The CSRA established “the comprehensive and exclusive procedures for settling work-related controversies between federal civil-service employees and the federal government.” Rollins v. Marsh, 937 F.2d 134, 139 (5th Cir. 1991). Before the CSRA, administrative and judicial review under the civil service system was “haphazard,” resulting from the “outdated patchwork of statutes and rules built up over almost a century.” United States v. Fausto, 484 U.S. 439, 444 (1988) (quoting S. Rep. No. 95–969, at 3 (1978)). This pre-existing system drew “widespread” criticism, including that it produced inconsistent judicial decisions on similar matters due to the “concurrent jurisdiction, under various bases of jurisdiction, of district courts in all Circuits and the Court of Claims.” Id. at 445. In response, Congress enacted the CSRA, which imposed “an integrated scheme of administrative and judicial review, designed to balance the legitimate interests of the various categories of federal employees with the needs of sound and efficient administration.” Id.
“Under the [CSRA], certain federal employees may obtain administrative and judicial review of specified adverse employment actions.” Elgin v. Dep’t of Treasury, 567 U.S. 1, 5 (2012). “Subchapter II of Chapter 75 governs review of major adverse actions taken against employees ‘for such cause as will promote the efficiency of the service.’” Id. (quoting 5 U.S.C. §§ 7503(a), 7513(a)).

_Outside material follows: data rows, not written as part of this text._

(** * Votux backend: anonymous ballot protocol

    A shallow embedding of the vote, tally, tie-break, results and
    proclamation handlers of [src/server.js], of the ballot schema
    ([models/Ballot.js]) and of the central error handler
    ([middleware/errorHandler.js]), followed by the properties of the
    protocol that hold on this code.

    MySQL tables are lists of rows (or a finite map where the table has a
    UNIQUE key that the handlers address), the MongoDB collection is a list
    of documents, JavaScript numbers that count things are [nat], ids are
    [Z], JavaScript objects used as dictionaries keep their property order,
    and the percentage is computed on binary64 floats as the code does.
    A JavaScript string is the sequence of its UTF-16 code units, and a
    [string] here holds code units below 256: the text that the properties
    are about is Latin-1 text.

    A handler is a function from the stores, the request and what the
    request draws from outside (clock, random bytes, database faults) to a
    response, the stores afterwards and the effects performed.  The vote
    handler is given a second time as a machine that advances one [await]
    at a time, so that requests in flight together can be interleaved. *)

From Stdlib Require Import ZArith List String Ascii Bool Lia.
From Stdlib Require Import DecimalString DecimalZ DecimalPos Floats Sorted Permutation.
From stdpp Require Import gmap strings.

Import ListNotations.
Local Open Scope string_scope.
Local Open Scope list_scope.
Local Open Scope Z_scope.

(** ** JavaScript values used by the handlers *)

Module Js.

(** [String(n)] / [n.toString()] for an integer. *)
Definition String_of_Z (z : Z) : string :=
  NilZero.string_of_int (Z.to_int z).

Definition isDigit (c : ascii) : bool :=
  let n := N_of_ascii c in (48 <=? n)%N && (n <=? 57)%N.

Definition digitVal (c : ascii) : Z := Z.of_N (N_of_ascii c) - 48.

(** The longest prefix of decimal digits, read as a number; [acc] is
    [None] until a digit has been seen. *)
Fixpoint digitsPrefix (s : string) (acc : option Z) : option Z :=
  match s with
  | String c s' =>
      if isDigit c
      then digitsPrefix s' (Some (10 * default 0 acc + digitVal c))
      else acc
  | EmptyString => acc
  end.

(** White space and line terminators, which [trim] and [parseInt] skip:
    below 256 these are TAB, LF, VT, FF, CR, the space and the no-break
    space. *)
Definition isSpace (c : ascii) : bool :=
  let n := N_of_ascii c in
  (n =? 32)%N || ((9 <=? n)%N && (n <=? 13)%N) || (n =? 160)%N.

These provisions apply to employees in the competitive service and to certain excepted service employees.2 5 U.S.C. § 7511(a)(1). They provide procedural protections when eligible employees face major adverse actions, which includes removals, suspensions for more than fourteen days, pay or grade reductions, and furloughs lasting thirty days or less. Id. § 7512.

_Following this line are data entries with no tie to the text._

(** * robust-data-processor: ingest normalizer and batch worker

    A shallow embedding of the two Go programs of the repository,
    [ingest/main.go] (HTTP request -> LogEvent -> queue) and
    [worker/main.go] (queue batch -> redaction -> table), together with
    the parts of the Go runtime and of the managed services they call.

    Go strings are byte sequences: they are modelled by [string]
    (a list of 8-bit [ascii]), [len] by [String.length]. *)

From Stdlib Require Import ZArith Ascii String List Lia.
From stdpp Require Import base option gmap strings list.

Open Scope string_scope.

(** The first of two optional results. *)
Definition or_else {A} (x y : option A) : option A :=
  match x with Some _ => x | None => y end.

(** ** Bytes and the [strings] package *)

Module GoStrings.

Definition byte_of (c : ascii) : N := N_of_ascii c.

(** The double quote, byte 34. *)
Definition dquote : ascii := "034"%char.

Definition in_range (lo hi : N) (c : ascii) : bool :=
  ((lo <=? byte_of c) && (byte_of c <=? hi))%N.

Definition is_digit : ascii -> bool := in_range 48 57.
Definition is_upper : ascii -> bool := in_range 65 90.
Definition is_lower : ascii -> bool := in_range 97 122.

(** [\w] of RE2: [0-9A-Za-z_]. *)
Definition is_word (c : ascii) : bool :=
  is_digit c || is_upper c || is_lower c || Ascii.eqb c "_".

Definition lower_byte (c : ascii) : ascii :=
  if is_upper c then ascii_of_N (byte_of c + 32) else c.

(** [strings.ToLower].  Go lowers the letters A to Z, and the runes
    above U+007F by the Unicode tables.  Two of these become ASCII
    letters: U+0130 (bytes C4 B0) becomes i and U+212A (bytes E2 84 AA)
    becomes k.  Every other rune above U+007F, and every byte that is
    not part of a rune, becomes bytes above 127 again: they are kept
    here as they are, which no comparison with an ASCII name, the only
    use the ingest handler makes of the result, can tell apart. *)
Fixpoint ToLower (s : string) : string :=
  match s with
  | EmptyString => EmptyString
  | String "196" (String "176" s') => String "i" (ToLower s')
  | String "226" (String "132" (String "170" s')) => String "k" (ToLower s')
  | String c s' => String (lower_byte c) (ToLower s')
  end.

Fixpoint HasPrefix (s prefix : string) : bool :=
  match prefix, s with
  | EmptyString, _ => true
  | String p prefix', String c s' => Ascii.eqb c p && HasPrefix s' prefix'
  | String _ _, EmptyString => false
  end.

(** [strings.Contains]: [substr] occurs in [s] as a run of bytes. *)
Fixpoint Contains (s substr : string) : bool :=
  HasPrefix s substr ||
  match s with
  | EmptyString => false
  | String _ s' => Contains s' substr
  end.

(** A string literal of the source written between double quotes. *)
Definition quoted (s : string) : string := String dquote (s ++ String dquote "").

End GoStrings.

(** ** The fragment of [regexp] (RE2 syntax) used by the worker *)

Module Regexp.
Import GoStrings.

Inductive node : Type :=
| WordBoundary                    (* \b, ASCII word boundary *)
| Class (p : ascii -> bool)       (* one byte of a character class *)
| Quest (p : ascii -> bool)       (* x?  greedy *)
| Plus (p : ascii -> bool).       (* x+  greedy *)

Definition regexp : Type := list node.

(** x{n} is n copies of x. *)
Definition times (n : nat) (p : ascii -> bool) : regexp := repeat (Class p) n.

Definition word_before (prev : option ascii) : bool :=
  match prev with Some c => is_word c | None => false end.

Definition word_after (s : string) : bool :=
  match s with String c _ => is_word c | EmptyString => false end.

(** Anchored match at the current position; [prev] is the byte before
    it.  The result is the length of the match that a backtracking
    matcher preferring the greedy choice finds first, which is RE2's
    leftmost-first match. *)
Fixpoint match_here (re : regexp) (prev : option ascii) (s : string)
  : option nat :=
  match re with
  | [] => Some O
  | WordBoundary :: re' =>
      if xorb (word_before prev) (word_after s)
      then match_here re' prev s else None
  | Class p :: re' =>
      match s with
      | String c s' =>
          if p c then S <$> match_here re' (Some c) s' else None
      | EmptyString => None
      end
  | Quest p :: re' =>
      match s with
      | String c s' =>
          if p c
          then or_else (S <$> match_here re' (Some c) s') (match_here re' prev s)
          else match_here re' prev s
      | EmptyString => match_here re' prev s
      end
  | Plus p :: re' =>
      (fix plus (prev : option ascii) (s : string) : option nat :=
         match s with
         | String c s' =>
             if p c
             then S <$> or_else (plus (Some c) s') (match_here re' (Some c) s')
             else None
         | EmptyString => None
         end) prev s
  end.

(** [Regexp.ReplaceAllString] for a replacement without [$]: scan from
    the left, replace each match, resume after it.  [skip] counts the
    bytes of the current match still to be dropped, [adj] tells that a
    match ended exactly here (an empty match there is not replaced
    again). *)
Fixpoint replace_from (re : regexp) (repl : string)
    (prev : option ascii) (skip : nat) (adj : bool) (s : string) : string :=
  match skip with
  | S k =>
      match s with
      | String c s' => replace_from re repl (Some c) k true s'
      | EmptyString => EmptyString
      end
  | O =>
      match match_here re prev s with
      | Some (S n) =>
          repl ++
          match s with
          | String c s' => replace_from re repl (Some c) n true s'
          | EmptyString => EmptyString
          end
      | Some O =>
          (if adj then "" else repl) ++
          match s with
          | String c s' => String c (replace_from re repl (Some c) O false s')
          | EmptyString => EmptyString
          end
      | None =>
          match s with
          | String c s' => String c (replace_from re repl (Some c) O false s')
          | EmptyString => EmptyString
          end
      end
  end.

The CSRA distinguishes between employees facing “proposed” adverse action and those who have already suffered adverse action. See 5 U.S.C. § 7513(b), (d). Employees facing “proposed” action are entitled to notice, an opportunity to respond, legal representation, and written reasons supporting the employing agency’s decision. Id. § 7513(b). Once an employing agency finalizes an adverse action, however, the aggrieved employee may appeal to the Merit Systems Protection Board (“MSPB”). Id. § 7513(d). If the employee prevails on appeal, the MSPB can order the agency to comply with its decision and award “reinstatement, backpay, and attorney’s fees.” Elgin, 567 U.S. at 6 (citing 5 U.S.C. §§ 1204(a)(2), 7701(g)). “An employee who is dissatisfied with the MSPB’s decision is entitled to judicial review in the United States Court of Appeals for the Federal Circuit” under § 7703. Id. at 6. The Federal Circuit’s jurisdiction over such appeals is “exclusive.” 28 U.S.C. § 1295(a)(9). If an employee appeals to the Federal Circuit, then that court must “review the record and hold unlawful and set aside any agency action, findings, or conclusions” that are “(1) arbitrary, capricious, an abuse of discretion, or otherwise not in accordance with law; (2) obtained without procedures required by law, rule, or regulation having been followed; or (3) unsupported by substantial evidence.” 5 U.S.C. § 7703(c)(1)–(3).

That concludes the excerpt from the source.